Cases involving orthopedic expert witnesses are seldom serious crimes and are more likely to be civil cases. Often these cases cover surgical or nonsurgical treatments for musculoskeletal trauma, such as accidents, sports injuries, or other trauma. An expert may be required to make a judgment as to how an orthopedist treated a patient's ailment, such as a wrist injury, joint replacement, or spinal correction. To become effective as an expert witness, you should learn how to succinctly explain the medical situation in simple, layman's terms.

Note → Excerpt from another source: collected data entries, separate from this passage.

Lemma reserve_iff a intent g t a' :
  reserve sha256 a intent g t = Ok a' <->
  reserve_guards a intent g /\
  ((a' = a /\ exists e, entry a (ci_key intent) = Some e /\ en_spawn_digest e = ChildRun.spawn_digest intent) \/
   (entry a (ci_key intent) = None /\ Z.of_nat (length (children a)) < maximum_children a /\
    exists r, Reservation.from_budget (Admission.budget (ChildRun.child intent)) = Ok r /\
      let next := set_children a (children a ++ [new_entry intent r]) in
      (exists left, remaining next t = Ok left) /\ seal sha256 next = Ok a')).
Proof.
  unfold reserve, reserve_guards. split.
  - intros Hr. destruct (_ || _) eqn:E in Hr; [done |]. bools.
    apply bind_Ok in Hr as ([] & Hd%map_err_Ok & Hr). cbv zeta in Hr. apply bind_Ok in Hr as ([] & Hn%map_err_Ok & Hr).
    split; [by split_and! |]. destruct (entry a (ci_key intent)) as [e|].
    + left. case_bool_decide; [| done]. injection Hr as <-. split; [done |]. by exists e.
    + right. destruct (Z.leb_spec (maximum_children a) (Z.of_nat (length (children a)))); [done |].
      apply bind_Ok in Hr as (r & Hf%map_err_Ok & Hr). apply bind_Ok in Hr as (left & Hleft & Hr).
      split_and!; [done | done |]. exists r. split; [done |]. split; [by exists left | done].
  - intros ((-> & -> & -> & -> & -> & Hd & Hn) & Hcase). rewrite !bool_decide_eq_true_2 by done. simpl. rewrite Hd, Hn. simpl.
    destruct Hcase as [(-> & e & -> & E) | (-> & Hlt & r & Hf & (left & Hleft) & Hs)].
    + by rewrite bool_decide_eq_true_2.
    + destruct (Z.leb_spec (maximum_children a) (Z.of_nat (length (children a)))); [lia |].
      rewrite Hf. simpl. unfold new_entry in *. by rewrite Hleft.
Qed.

Lemma settle_iff a key s a' :
  settle sha256 a key s = Ok a' <->
  settlement_validate s = Ok tt /\ parent_admitted_at a <= se_admitted_at s /\
  exists i e, position (fun e => bool_decide (en_key e = key)) (children a) = Some i /\ children a !! i = Some e /\
    en_child e = se_child s /\ en_intent_digest e = se_intent_digest s /\
    ((en_settlement e = Some s /\ a' = a) \/
     (en_settlement e = None /\ seal sha256 (set_children a (alter (set_settlement s) i (children a))) = Ok a')).
Proof.
  unfold settle. split.
  - intros Hs. apply bind_Ok in Hs as ([] & Hv & Hs). apply bind_Ok in Hs as (i & Hi%ok_or_Ok & Hs).
    apply bind_Ok in Hs as (e & He%ok_or_Ok & Hs). destruct (_ || _) eqn:E in Hs; [done |]. bools.
    destruct (Z.ltb_spec (se_admitted_at s) (parent_admitted_at a)); [done |]. split_and!; [done | done |]. exists i, e.
    split_and!; try done. destruct (en_settlement e) as [s'|]; [left | by right]. case_bool_decide; [| done].
    split; congruence.
  - intros (Hv & Ht & i & e & Hi & He & E1 & E2 & Hcase). rewrite Hv, Hi. simpl. rewrite He. simpl.
    rewrite !bool_decide_eq_true_2 by done. simpl.
    destruct (Z.ltb_spec (se_admitted_at s) (parent_admitted_at a)); [lia |].
    destruct Hcase as [[-> ->] | [-> Hs]]; [| done]. by rewrite bool_decide_eq_true_2.
Qed.

Lemma observe_iff a h u a' :
  observe_direct sha256 a h u = Ok a' <->
  (h = direct_head a /\ u = direct_usage a /\ a' = a) \/
  (~ (h = direct_head a /\ u = direct_usage a) /\ jh_tenant_id h = tenant_id (parent a) /\ jh_run_id h = run_id (parent a) /\
   jh_sequence (direct_head a) < jh_sequence h /\ jh_recorded_at (direct_head a) <= jh_recorded_at h /\
   BudgetUsage.validate_monotonic_after u (direct_usage a) = Ok tt /\ seal sha256 (set_direct a h u) = Ok a').
Proof.
  unfold observe_direct. split.
  - intros Ho. destruct (_ && _) eqn:E in Ho.
    { bools. left. injection Ho as <-. by split_and!. }
    right. apply andb_false_iff in E. destruct (_ || _) eqn:E' in Ho; [done |]. bools.
    apply bind_Ok in Ho as ([] & Hm%map_err_Ok & Ho). split_and!; try done. intros [-> ->].
    rewrite !bool_decide_eq_true_2 in E by done. naive_solver.
  - intros [(-> & -> & ->) | (Hne & E1 & E2 & Hlt & Hle & Hm & Hs)].
    { by rewrite (bool_decide_eq_true_2 (direct_head a = direct_head a)), (bool_decide_eq_true_2 (direct_usage a = direct_usage a)). }
    replace (bool_decide (h = direct_head a) && bool_decide (u = direct_usage a)) with false.
    2: { symmetry. apply andb_false_iff. rewrite !bool_decide_eq_false. destruct (decide (h = direct_head a)); naive_solver. }
    rewrite !bool_decide_eq_true_2 by done. simpl.
    destruct (Z.leb_spec (jh_sequence h) (jh_sequence (direct_head a))); [lia |].
    destruct (Z.ltb_spec (jh_recorded_at h) (jh_recorded_at (direct_head a))); [lia |]. simpl. by rewrite Hm.
Qed.
(** ** Entries are permanent *)

Lemma entry_found a e :
  sealed a -> e ∈ children a ->
  entry a (en_key e) = Some e /\
  exists i, position (fun e' => bool_decide (en_key e' = en_key e)) (children a) = Some i /\ children a !! i = Some e.
Proof.
  intros (_ & _ & _ & _ & _ & Hn & _)%account_seal_Ok He. unfold entry.
  assert (Huniq : forall e', e' ∈ children a -> en_key e' = en_key e -> e' = e).
  { intros e' He' E. apply list_elem_of_lookup in He as (i & Hi), He' as (j & Hj).
    assert (i = j) as ->; [| congruence]. eapply (NoDup_lookup (kd <$> children a)); [done | by rewrite list_lookup_fmap, Hi |].
    rewrite list_lookup_fmap, Hj. simpl. unfold kd. by rewrite E. }
  split.
  - destruct (List.find _ (children a)) as [e'|] eqn:E.
    + apply List.find_some in E as [Hin Hk%bool_decide_eq_true]. f_equal. apply Huniq; [by apply list_elem_of_In | done].
    + apply (List.find_none _ _ E) in He as Hk%bool_decide_eq_false || (apply list_elem_of_In in He as He';
        pose proof (List.find_none _ _ E e He') as Hk; apply bool_decide_eq_false in Hk); done.
  - destruct (position _ (children a)) as [i|] eqn:E.
    + exists i. split; [done |]. apply position_Some in E as (l1 & x & l2 & El & Hl & Hx%bool_decide_eq_true & _).
      rewrite El, list_lookup_middle by done. f_equal. apply Huniq; [rewrite El; set_solver | done].
    + apply position_None in E. rewrite Forall_forall in E. specialize (E e He). simpl in E. by apply bool_decide_eq_false in E.
Qed.

Definition same_entry e e' : Prop :=
  en_key e' = en_key e /\ en_spawn_digest e' = en_spawn_digest e /\ en_child e' = en_child e /\
  en_intent_digest e' = en_intent_digest e /\ en_reservation e' = en_reservation e /\
  (en_settlement e = None \/ en_settlement e' = en_settlement e).

(** A later account keeps every pin and entry of an earlier one. *)
Definition keeps a b : Prop :=
  same_pins a b /\ (forall e, e ∈ children a -> exists e', e' ∈ children b /\ same_entry e e') /\
  (jh_sequence (direct_head a) <= jh_sequence (direct_head b) /\ jh_recorded_at (direct_head a) <= jh_recorded_at (direct_head b)) /\
  UsageLaws.dominates (direct_usage b) (direct_usage a) /\ settled_usages a ⊆+ settled_usages b.

#[local] Instance keeps_preorder : PreOrder keeps.
Proof.
  split.
  - intros a. split_and!; try done. intros e He. exists e. split; [done |]. by split_and!; [.. | right].
  - intros a b c ((? & ? & ? & ? & ? & ? & ?) & He1 & [Hs1 Ht1] & [Hd1 Hk1] & Hm1) ((? & ? & ? & ? & ? & ? & ?) & He2 & [Hs2 Ht2] & [Hd2 Hk2] & Hm2).
    split_and!; [split_and!; congruence | | lia | lia | split | by etrans].
    + intros e He. destruct (He1 e He) as (e1 & Hin1 & (? & ? & ? & ? & ? & Hse)).
      destruct (He2 e1 Hin1) as (e2 & Hin2 & (? & ? & ? & ? & ? & Hse2)). exists e2. split; [done |].
      split_and!; try congruence. destruct Hse as [?|E]; [by left |]. destruct Hse2 as [E2|E2]; [left | right]; congruence.
    + intros d. specialize (Hd1 d). specialize (Hd2 d). lia.
    + intros k. specialize (Hk1 k). specialize (Hk2 k). lia.
Qed.

Lemma omap_perm {A B} (f : A -> option B) (l l' : list A) : l ≡ₚ l' -> omap f l ≡ₚ omap f l'.
Proof.
  induction 1 as [|x l l' _ IH|x y l|l l' l'' _ IH1 _ IH2]; simpl; [done | | | by etrans]; [destruct (f x); [by f_equiv | done] |].
  destruct (f x), (f y); try done. constructor.
Qed.

Lemma settled_perm a b : children a ≡ₚ children b -> settled_usages a ≡ₚ settled_usages b.
Proof. intros Hp. unfold settled_usages, settlements. by rewrite (omap_perm _ _ _ Hp). Qed.

Lemma sealed_children a b : seal sha256 a = Ok b ->
  children b ≡ₚ children a /\ same_pins a b /\ direct_head b = direct_head a /\ direct_usage b = direct_usage a /\ sealed b.
Proof.
  intros ((d & ->) & _ & _ & _ & _ & _ & _ & Hs)%account_seal_Ok. simpl. split_and!; try done. apply sort_by_key_perm.
Qed.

It may be easier to become an orthopedic expert witness if you sign on with a company that offers expert witnesses to lawyers. Most of these companies are large firms that offer experts in a wide variety of expertise. Others are more selective and offer experts only in the medical field; some specialize in orthopedics. This may be an excellent way to break into a career as an orthopedic expert witness.

You can get more ideas about how to become an orthopedic expert witness by reading books authored by expert witnesses, watching training video tapes, and reading articles on expert witness testifying. Many people suggest taking a few paralegal courses because it helps to know the differences between scientific reasoning and legal grounds. To be effective under questioning, you need to be comfortable in the courtroom. Some of the most important traits to learn are stress management, proper courtroom demeanor, and self-marketing.